◆ **Data listing**:
* * * *
(* ===== verification/Explain.v ===== *)
(** * Explaining and profiling finds ([src/src/runtime/session.rs])

    The plan a session explains a find as, the run it profiles, and their JSON.
    A profile reads the clock many times: [clock n] is the [n]-th reading of a
    request, in nanoseconds. *)

From S2P Require Export Plan Find.

Local Open Scope string_scope.

(** ** Durations *)

(** [{:.3}] of an [f64]: the nearest multiple of a thousandth, ties to even. *)
Definition round_half_even (n d : Z) : Z :=
  let q := (n / d)%Z in
  let r := (2 * (n mod d))%Z in
  if (r <? d)%Z then q else if (d <? r)%Z then (q + 1)%Z else (q + q mod 2)%Z.
Definition fixed3_digits (n : Z) : string :=
  u_to_string (n / 1000) +:+ "." +:+ u_to_string (n mod 1000 / 100)
  +:+ u_to_string (n mod 100 / 10) +:+ u_to_string (n mod 10).
Definition fixed3 (x : f64) : string :=
  match x with
  | S754_zero s => (if s then "-" else "") +:+ "0.000"
  | S754_infinity s => (if s then "-" else "") +:+ "inf"
  | S754_nan => "NaN"
  | S754_finite s m e =>
      (if s then "-" else "")
      +:+ fixed3_digits (round_half_even (Zpos m * 1000 * 2 ^ Z.max e 0) (2 ^ Z.max (- e) 0))
  end.

(** [Duration], in nanoseconds: [as_secs], [as_millis], [as_micros], [as_secs_f64] *)
Definition as_secs (d : Z) : Z := (d / 10 ^ 9)%Z.
Definition as_millis (d : Z) : Z := (d / 10 ^ 6)%Z.
Definition as_micros (d : Z) : Z := (d / 1000)%Z.
Definition as_secs_f64 (d : Z) : f64 :=
  SFadd f64_prec f64_emax (f64_of_Z (as_secs d))
    (SFdiv f64_prec f64_emax (f64_of_Z (d mod 10 ^ 9)) (f64_of_Z (10 ^ 9))).

Definition format_profile_duration (d : Z) : string :=
  if (0 <? as_secs d)%Z then fixed3 (as_secs_f64 d) +:+ "s"
  else if (0 <? as_millis d)%Z
  then fixed3 (SFmul f64_prec f64_emax (as_secs_f64 d) (f64_of_Z 1000)) +:+ "ms"
  else u_to_string (as_micros d) +:+ "us".

Section explain.
Context `{SerdeNumber} `{Formats}.

(** ** The planner's notes *)

Definition predicate_keys (filters : list PropFilter) : list string := (λ f, f.1.1) <$> filters.

(** The keys but the first equality on the selected one. *)
Fixpoint residual_predicate_keys (filters : list PropFilter) (selected : option string)
    : list string :=
  match filters with
  | [] => []
  | (key, op, _) :: filters =>
      if bool_decide (op = OpEq) && bool_decide (selected = Some key)
      then predicate_keys filters
      else key :: residual_predicate_keys filters selected
  end.

Definition is_equality (f : PropFilter) : bool := bool_decide (f.1.2 = OpEq).
Definition first_equality_key (filters : list PropFilter) : option string :=
  (λ f : PropFilter, f.1.1) <$> List.find is_equality filters.

Definition node_candidate_access_paths (query : NodeFindQuery) (filters : list PropFilter)
    : list AccessPath :=
  ((if bool_decide (is_Some (nq_id_filter query)) then [NodeIdLookup] else [])
   ++ (if existsb is_equality filters then [NodePropertyIndex] else []) ++ [NodeLabelIndex])%list.

Definition edge_candidate_access_paths (query : EdgeFindQuery) : list AccessPath :=
  ((if bool_decide (is_Some (eq_id_filter query)) then [RelationshipIdLookup] else [])
   ++ match eq_from_filter query, eq_to_filter query with
      | Some _, Some _ => [OutgoingAdjacency; IncomingAdjacency]
      | Some _, None => [OutgoingAdjacency]
      | None, Some _ => [IncomingAdjacency]
      | None, None => []
      end ++ [RelationshipTypeIndex])%list.

Definition edge_endpoint_anchor (query : EdgeFindQuery) : string :=
  match eq_from_filter query, eq_to_filter query with
  | Some from, Some to => "from=" +:+ Z_to_string from +:+ ",to=" +:+ Z_to_string to
  | Some from, None => "from=" +:+ Z_to_string from
  | None, Some to => "to=" +:+ Z_to_string to
  | None, None => "type"
  end.

Definition order_terms (order : list SessionOrder) : list string :=
  (λ o, so_field o +:+ ":" +:+ SortDirection_keyword (so_direction o)) <$> order.

Definition access_path_for_index_name (index : string) : option AccessPath :=
  if String.eqb index "system.node.id" then Some NodeIdLookup
  else if String.eqb index "system.node.label" then Some NodeLabelIndex
  else if String.eqb index "system.node.property" then Some NodePropertyIndex
  else if String.eqb index "system.edge.id" then Some RelationshipIdLookup
  else if String.eqb index "system.edge.type" then Some RelationshipTypeIndex
  else if String.eqb index "system.edge.outgoing_adjacency" then Some OutgoingAdjacency
  else if String.eqb index "system.edge.incoming_adjacency" then Some IncomingAdjacency
  else None.

(** ** Explaining a node find *)

Definition var_zero : VarId := {| var_index := 0 |}.

Definition id_anchor (id : Z) : string := "id=" +:+ Z_to_string id.

Definition paged (query : NodeFindQuery) (p : PlannerStepMetadata) : PlannerStepMetadata :=
  with_paging (order_terms (nq_order query)) (nq_limit query) (nq_offset query) p.

(** The first step of a find without traversals. *)
Definition node_anchor_step (model : RuntimeNodeModel) (query : NodeFindQuery)
    (filters : list PropFilter) : PlanStep :=
  let labels := [nm_label model] in
  let candidates := node_candidate_access_paths query filters in
  match nq_id_filter query with
  | Some id =>
      with_planner (paged query (planner_new (Some (id_anchor id)) candidates (Some NodeIdLookup)
                                   (predicate_keys filters)))
        (step_new (PNodeById var_zero labels id))
  | None =>
      match first_equality_key filters with
      | Some key =>
          with_planner (paged query
              (planner_new (Some (nm_label model +:+ "." +:+ key)) candidates
                 (Some NodePropertyIndex) (residual_predicate_keys filters (Some key))))
            (step_new (PNodePropertySeek var_zero labels key))
      | None =>
          with_planner (paged query (planner_new (Some (nm_label model)) candidates
                                       (Some NodeLabelIndex) (predicate_keys filters)))
            (step_new (PNodeLabelScan var_zero labels))
      end
  end.

Definition residual_filter_keys (query : NodeFindQuery) (filters : list PropFilter) : list string :=
  match nq_id_filter query, first_equality_key filters with
  | Some _, _ => predicate_keys filters
  | None, Some key => residual_predicate_keys filters (Some key)
  | None, None => predicate_keys filters
  end.

(** [if !keys.is_empty() { steps.push(..) }] *)
Definition filter_step (kind : list string → PlanStepKind) (keys : list string) : list PlanStep :=
  match keys with [] => [] | _ => [step_new (kind keys)] end.

Definition explain_flat (model : RuntimeNodeModel) (query : NodeFindQuery) : result ExecutionPlan :=
  prop_filters ← parse_model_predicates (nq_predicates query) model;
  _ ← validate_node_order_fields model (nq_order query);
  Ok {| ep_steps :=
          (node_anchor_step model query prop_filters
           :: filter_step (PNodeFilter var_zero [nm_label model] None)
                (residual_filter_keys query prop_filters)
           ++ [step_new (PReturn var_zero KindNode)])%list |}.

(** The residual keys and the anchor of a plan whose root is reached by a path. *)
Definition root_residual (selected : option AccessPath) (root_filters : list PropFilter)
    : list string :=
  match selected with
  | Some NodePropertyIndex =>
      match first_equality_key root_filters with
      | Some key => residual_predicate_keys root_filters (Some key)
      | None => predicate_keys root_filters
      end
  | _ => predicate_keys root_filters
  end.
Definition root_anchor (model : RuntimeNodeModel) (query : NodeFindQuery)
    (root_filters : list PropFilter) (path : AccessPath) : string :=
  match path with
  | NodeIdLookup =>
      match nq_id_filter query with Some id => id_anchor id | None => nm_label model end
  | NodePropertyIndex =>
      match first_equality_key root_filters with
      | Some key => nm_label model +:+ "." +:+ key
      | None => nm_label model
      end
  | _ => nm_label model
  end.

Definition plan_first_step (model : RuntimeNodeModel) (query : NodeFindQuery)
    (root_filters : list PropFilter) (steps : list PlanStep) : list PlanStep :=
  match steps with
  | [] => []
  | step :: steps =>
      let selected := access_path (ps_kind step) in
      with_planner (paged query
          (planner_new (root_anchor model query root_filters <$> selected)
             (node_candidate_access_paths query root_filters) selected
             (root_residual selected root_filters))) step :: steps
  end.

Definition is_expand (kind : PlanStepKind) : bool :=
  match kind with PExpandOut _ _ _ _ | PExpandIn _ _ _ _ | PExpandBoth _ _ _ _ => true | _ => false end.
Definition plan_expand (step : PlanStep) : PlanStep :=
  if is_expand (ps_kind step) then
    with_planner (planner_new (Some (step_to_string step))
        (omap access_path_for_index_name (candidate_index_names (ps_kind step)))
        (access_path (ps_kind step)) []) step
  else step.

Definition explain_traversal (catalog : SessionModelCatalog) (model : RuntimeNodeModel)
    (query : NodeFindQuery) : result ExecutionPlan :=
  runtime_plan ← build_runtime_graph_query catalog model query;
  end_filters ← parse_model_predicates (nq_end_predicates query) (tp_end_model runtime_plan);
  edge_filters ← parse_rel_predicates (nq_edge_predicates query) (tp_return_rel_model runtime_plan);
  _ ← match return_kind (tp_graph_query runtime_plan) with
      | KindNode =>
          validate_node_order_fields
            (if decide (nq_return_mode query = StrRoot) then model else tp_end_model runtime_plan)
            (nq_order query)
      | KindRel => validate_rel_order_fields (tp_return_rel_model runtime_plan) (nq_order query)
      end;
  let steps := ep_steps (for_graph_query (tp_graph_query runtime_plan)) in
  root_filters ← parse_model_predicates (nq_predicates query) model;
  let steps := plan_expand <$> plan_first_step model query root_filters steps in
  let return_step := last steps in
  let steps := removelast steps in
  let selected := match steps with step :: _ => access_path (ps_kind step) | [] => None end in
  Ok {| ep_steps :=
    (steps
     ++ filter_step (PNodeFilter (tp_root_var runtime_plan) [nm_label model] (nq_id_filter query))
          (root_residual selected root_filters)
     ++ filter_step (PNodeFilter (tp_end_var runtime_plan) [nm_label (tp_end_model runtime_plan)] None)
          (predicate_keys end_filters)
     ++ filter_step (PRelationshipFilter (tp_return_rel_var runtime_plan)
                       (rm_rel_type (tp_return_rel_model runtime_plan))) (predicate_keys edge_filters)
     ++ match return_step with Some step => [step] | None => [] end)%list |}.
* * * *
◆ **Exercise**:
Gather each line in these records that contains the string "nanoseconds".

◆ **Answer below**:
    request, in nanoseconds. *)
(** [Duration], in nanoseconds: [as_secs], [as_millis], [as_micros], [as_secs_f64] *)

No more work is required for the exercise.